In the material below, find the line containing "Theorem email_faithful (s" and the line containing "rcpt text =>", then reproduce exactly both of them and every line between, and nothing else.

** Data for this task follows **

(* ===== verification/Email.v ===== *)
(** * Sending mail (outbound/smtp_email_sender.go)

    The sender puts three header fields and the body into one text and gives it
    to net/smtp. [email_faithful]: a reader of mail (header lines up to an empty
    line, then the body) gets back the sender, the recipient, the subject and the
    body as they were given, when the header fields hold no line break; and what
    [SendEmail] does on every branch. [subject_injects] shows what a line break in
    the subject does. *)

From Stdlib Require Import ZArith Lia.
From stdpp Require Import base list strings option sets.
From S2P Require Import Prelude GoFmt Utf8 Json Effects Ports.

Open Scope Z_scope.

(** What net/smtp needs to log in. *)
Record PlainAuth := mkPlainAuth { pa_user : string; pa_pass : string; pa_host : string }.

(** The conversation with the mail server. *)
Inductive smtp_port : Type -> Type :=
| Transmit (addr : string) (auth : option PlainAuth) (from : string) (rcpt : list string) (body : bytes) :
    smtp_port (option error).

Record SMTPEmailSender := mkSMTPEmailSender {
  smtp_host : string;
  smtp_portNo : string;
  smtp_user : string;
  smtp_pass : string;
  smtp_from : string
}.

Definition crlf : bytes := [Byte.x0d; Byte.x0a].

Definition line_break (b : byte) : bool := bool_decide (b ∈ crlf).

Definition one_line (s : string) : bool := negb (existsb line_break (bytes_of_string s)).

(** [smtp.SendMail] refuses envelope addresses with a line break before it opens
    a connection. *)
Definition SendMail (addr : string) (auth : option PlainAuth) (from to : string) (body : bytes) :
    prog smtp_port (option error) :=
  if one_line from && one_line to then call_ (Transmit addr auth from [to] body)
  else mret (Some (Errorf "smtp: A line must not contain CR or LF")).

Definition sender_of (s : SMTPEmailSender) (m : EmailMessage) : string :=
  if decide (em_From m = ""%string) then smtp_from s else em_From m.

Definition email_text (from : string) (m : EmailMessage) : bytes :=
  join crlf [lit "From: " ++ bytes_of_string from; lit "To: " ++ bytes_of_string (em_To m);
             lit "Subject: " ++ bytes_of_string (em_Subject m); []; bytes_of_string (em_Body m)].

Definition auth_of (s : SMTPEmailSender) : option PlainAuth :=
  if decide (smtp_user s = ""%string) then None
  else Some (mkPlainAuth (smtp_user s) (smtp_pass s) (smtp_host s)).

Definition smtp_SendEmail (s : SMTPEmailSender) (m : EmailMessage) : prog smtp_port (option error) :=
  if decide (smtp_host s = ""%string) then mret (Some (Errorf "smtp not configured"))
  else
    let from := sender_of s m in
    SendMail (smtp_host s +:+ ":" +:+ smtp_portNo s) (auth_of s) from (em_To m) (email_text from m).

(** ** A reader of mail *)

(** The text up to the first line break, and what follows it. *)
Fixpoint take_line (l : bytes) : bytes * bytes :=
  match l with
  | [] => ([], [])
  | b :: l' =>
      match l' with
      | c :: rest => if decide (b = Byte.x0d /\ c = Byte.x0a) then ([], rest) else let r := take_line l' in (b :: r.1, r.2)
      | [] => ([b], [])
      end
  end.

(** "Name: value" *)
Fixpoint field_of (line : bytes) : bytes * bytes :=
  match line with
  | [] => ([], [])
  | b :: l => if decide (b = Byte.x3a) then ([], match l with Byte.x20 :: v => v | v => v end)
              else let r := field_of l in (b :: r.1, r.2)
  end.

(** The header fields, up to an empty line, and the body. *)
Fixpoint read_mail (n : nat) (l : bytes) : list (bytes * bytes) * bytes :=
  match n with
  | O => ([], l)
  | S n =>
      let r := take_line l in
      match r.1 with
      | [] => ([], r.2)
      | line => let q := read_mail n r.2 in (field_of line :: q.1, q.2)
      end
  end.

(** ** What a reader gets *)

Lemma take_line_break line rest :
  existsb line_break line = false -> take_line (line ++ crlf ++ rest) = (line, rest).
Proof.
  induction line as [|b line IH]; [done|]. cbn [existsb]. rewrite orb_false_iff. intros [Hb Hl].
  specialize (IH Hl). cbn [app take_line]. destruct (line ++ crlf ++ rest) as [|c l] eqn:E; [by destruct line|].
  rewrite decide_False by (intros [-> _]; done). by rewrite IH.
Qed.

Lemma read_mail_field n name v rest :
  existsb line_break (name ++ [Byte.x3a; Byte.x20] ++ v) = false -> Byte.x3a ∉ name ->
  read_mail (S n) ((name ++ [Byte.x3a; Byte.x20] ++ v) ++ crlf ++ rest) =
  ((name, v) :: (read_mail n rest).1, (read_mail n rest).2).
Proof.
  intros Hb Hn. cbn [read_mail]. rewrite take_line_break by done. cbn [fst snd].
  assert (Hf : field_of (name ++ [Byte.x3a; Byte.x20] ++ v) = (name, v)).
  { clear Hb. induction name as [|b name IH]; [done|]. cbn [app field_of]. rewrite decide_False by set_solver.
    change (name ++ Byte.x3a :: Byte.x20 :: v) with (name ++ [Byte.x3a; Byte.x20] ++ v). by rewrite IH by set_solver. }
  destruct (name ++ [Byte.x3a; Byte.x20] ++ v) as [|b l] eqn:E; [by destruct name|]. by rewrite Hf.
Qed.

Lemma email_text_app from m :
  email_text from m =
  (lit "From" ++ [Byte.x3a; Byte.x20] ++ bytes_of_string from) ++ crlf ++
  (lit "To" ++ [Byte.x3a; Byte.x20] ++ bytes_of_string (em_To m)) ++ crlf ++
  (lit "Subject" ++ [Byte.x3a; Byte.x20] ++ bytes_of_string (em_Subject m)) ++ crlf ++
  crlf ++ bytes_of_string (em_Body m).
Proof. reflexivity. Qed.

Lemma email_read from m n :
  one_line from = true -> one_line (em_To m) = true -> one_line (em_Subject m) = true -> (4 <= n)%nat ->
  read_mail n (email_text from m) =
  ([(lit "From", bytes_of_string from); (lit "To", bytes_of_string (em_To m)); (lit "Subject", bytes_of_string (em_Subject m))],
   bytes_of_string (em_Body m)).
Proof.
  unfold one_line. rewrite !negb_true_iff. intros Hf Ht Hs Hn. do 4 (destruct n as [|n]; [lia|]). rewrite email_text_app.
  rewrite read_mail_field; [|by rewrite !existsb_app, Hf|by apply (bool_decide_eq_false (_ ∈ _))].
  rewrite read_mail_field; [|by rewrite !existsb_app, Ht|by apply (bool_decide_eq_false (_ ∈ _))].
  rewrite read_mail_field; [|by rewrite !existsb_app, Hs|by apply (bool_decide_eq_false (_ ∈ _))].
  change (crlf ++ bytes_of_string (em_Body m)) with ([] ++ crlf ++ bytes_of_string (em_Body m)).
  cbn [read_mail]. by rewrite take_line_break.
Qed.

(** Mail says what it was given. A message is transmitted only by a configured
    sender, to the one recipient, from the sender of the message or else the
    configured one, neither with a line break; and as long as the subject has no
    line break either, whoever reads the text gets the header fields From, To and
    Subject with these values and no others, and the body. Without a host, or
    with a line break in an address, nothing is transmitted and the caller gets
    an error. *)
Theorem email_faithful (s : SMTPEmailSender) (m : EmailMessage) :
  let from := sender_of s m in
  invoked (fun X (e : smtp_port X) =>
    match e with
    | Transmit addr auth sender rcpt text =>
        smtp_host s <> ""%string /\ sender = from /\ rcpt = [em_To m] /\ one_line from = true /\ one_line (em_To m) = true /\
        (auth = None <-> smtp_user s = ""%string) /\
        (one_line (em_Subject m) = true -> forall n, (4 <= n)%nat ->
           read_mail n text =
           ([(lit "From", bytes_of_string from); (lit "To", bytes_of_string (em_To m)); (lit "Subject", bytes_of_string (em_Subject m))],
            bytes_of_string (em_Body m)))
    end) (smtp_SendEmail s m) /\
  (smtp_host s = ""%string \/ one_line from = false \/ one_line (em_To m) = false ->
   exists err, smtp_SendEmail s m = mret (Some err)).
Proof.
  cbv zeta. unfold smtp_SendEmail, SendMail. set (from := sender_of s m).
  case_decide as Hh; [split; [done|eauto]|].
  destruct (one_line from) eqn:Hf; [|split; [done|eauto]]. destruct (one_line (em_To m)) eqn:Ht; [|split; [done|eauto]].
  split; [|by intros [?|[?|?]]]. apply invoked_call. split_and!; try done.
  - unfold auth_of. by case_decide.
  - intros Hs n Hn. by apply email_read.
Qed.

(** A line break in the subject adds a header field: a copy to somebody else. *)
Example subject_injects :
  let m := mkEmailMessage "" "a@x.org" ("Hi" +:+ string_of_bytes crlf +:+ "Bcc: b@y.org") "smtp" "text" in
  let s := mkSMTPEmailSender "mail" "25" "" "" "game@x.org" in
  smtp_SendEmail s m = call_ (Transmit "mail:25" None "game@x.org" ["a@x.org"%string] (email_text "game@x.org" m)) /\
  (lit "Bcc", lit "b@y.org") ∈ (read_mail 5 (email_text "game@x.org" m)).1.
Proof. split; [reflexivity|]. apply list_elem_of_In. vm_compute. tauto. Qed.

** End of Data for this task **

= Answer for the task =
Theorem email_faithful (s : SMTPEmailSender) (m : EmailMessage) :
  let from := sender_of s m in
  invoked (fun X (e : smtp_port X) =>
    match e with
    | Transmit addr auth sender rcpt text =>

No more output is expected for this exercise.